Reading the headlines regarding lawsuits and the increasing number of children in the state's care, I have become shockingly aware of our state’s failure to properly address the problems facing the most vulnerable population of children: the children who have physical, intellectual, cognitive, and/or mental health disabilities.
This population makes up more than 25 percent of the children currently in the state’s foster care system.
The state Department of Health and Human Resources website indicates that, as of October 2019, the state placed more than 300 children in out-of-state institutions, 580 youth into in-state residential group homes and 77 in psychiatric facilities.
This doesn’t include the number of children who are on the waiting list to be sent out-of-state or for in-state hospitalization.
West Virginia taxpayers spend thousands of dollars a day to institutionalize many of these children, often at out-of-state facilities. This is a huge amount of money which I believe could be better spent by providing those same services right here in our communities.
The number of children in our care with physical, intellectual, cognitive, and/or mental health disabilities will only continue to increase as a possible result of the opioid crisis. By institutionalizing these youth, we are punishing children as a consequence of their parent’s actions.
We praise those for getting sober and fighting the disease of addiction, but in the end, we cannot forget the real victims – the children who were born addicted and have intellectual or developmental disabilities, or children with emotional and behavioral disorders exacerbated by the trauma endured from multiple moves and placements while their parents got clean.
We must not forget that these children are the ones suffering the life-long repercussions of their parent’s actions.
This issue affects everyone. It is not partisan.
Despite these challenges, we don’t have to reinvent the wheel to solve this problem.
The Achievement Center of Texas has been appropriately addressing these issues for 42 years with an impeccable track record. I’d like to suggest the West Virginia DHHR implement similar, proven programs tailored to our state’s needs.
Programs such as the Achievement Center of Texas provide after-school and day habilitation services for children 12-17 which address behavioral and mental health while also teaching life skills and community engagement.
Most parents must be employed, and not all children 12-17 can stay home alone. This is a terrible impediment to encouraging the fostering of children with disabilities.
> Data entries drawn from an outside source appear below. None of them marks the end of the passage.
(** The outcomes of a series of calls, and the runtime after it. *)
Fixpoint run_calls (cs : list call) (r : NodeRuntime) : list bool * NodeRuntime :=
  match cs with
  | [] => ([], r)
  | c :: cs' => let x := runtime_call c r in let y := run_calls cs' x.1 in (is_ok x.2 :: y.1, y.2)
  end.

Fixpoint run_phases (cs : list call) (p : phase) : list bool * phase :=
  match cs with
  | [] => ([], p)
  | c :: cs' => let x := phase_step p c in let y := run_phases cs' x.1 in (x.2 :: y.1, y.2)
  end.

(** ** Lemmas: failing halfway *)

Section runtime_lemmas.
Context `{ED : Ed25519}.

Lemma attach_bound bind c n address : config_validate c = Ok tt → bind (rc_host c) (rc_port c) = Ok address →
  ∃ r, attach bind c n = Ok r ∧ rt_node r = n ∧ runtime_address r = address ∧ in_phase r Fresh.
Proof.
  unfold config_validate. intros Hv Hb. apply raise_if_bind in Hv as [Hn Hv]. apply raise_if_bind in Hv as [Hi Hv].
  apply raise_if_bind in Hv as [_ Hv]. apply raise_if_bind in Hv as [_ Hv]. apply raise_if_bind in Hv as [Hk _].
  unfold attach, service_init, adapter_init, server_init. rewrite Hn, Hi, Hk. csimpl. rewrite Hb. csimpl.
  eexists. split; [reflexivity|done].
Qed.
That’s where a program like this would be incredibly helpful.
We must develop similar programs in this state that will preserve families and use the millions of dollars that we are sending out-of-state to implement these programs within our communities.
Lack of services should not be a reason that children ages 12-17 miss out on forever families, nor should it be a reason that biological parents cannot care for their children.
I’m still trying to grapple with the enormity of this problem, and by no means an expert in this field. But I’ve recently been listening to those who specialize in child welfare, and I’ve committed to be a voice for children and families to raise awareness for their increasing needs.
Someone told me once that by being elected, I had the platform to implement change. They were wrong. It takes all of us to implement change and I want to do my part.
Pack (R-Raleigh) is vice chairman of the House Committee on Health and Human Resources. He represents the 28th District, which includes portions of Raleigh, Summers and Monroe counties.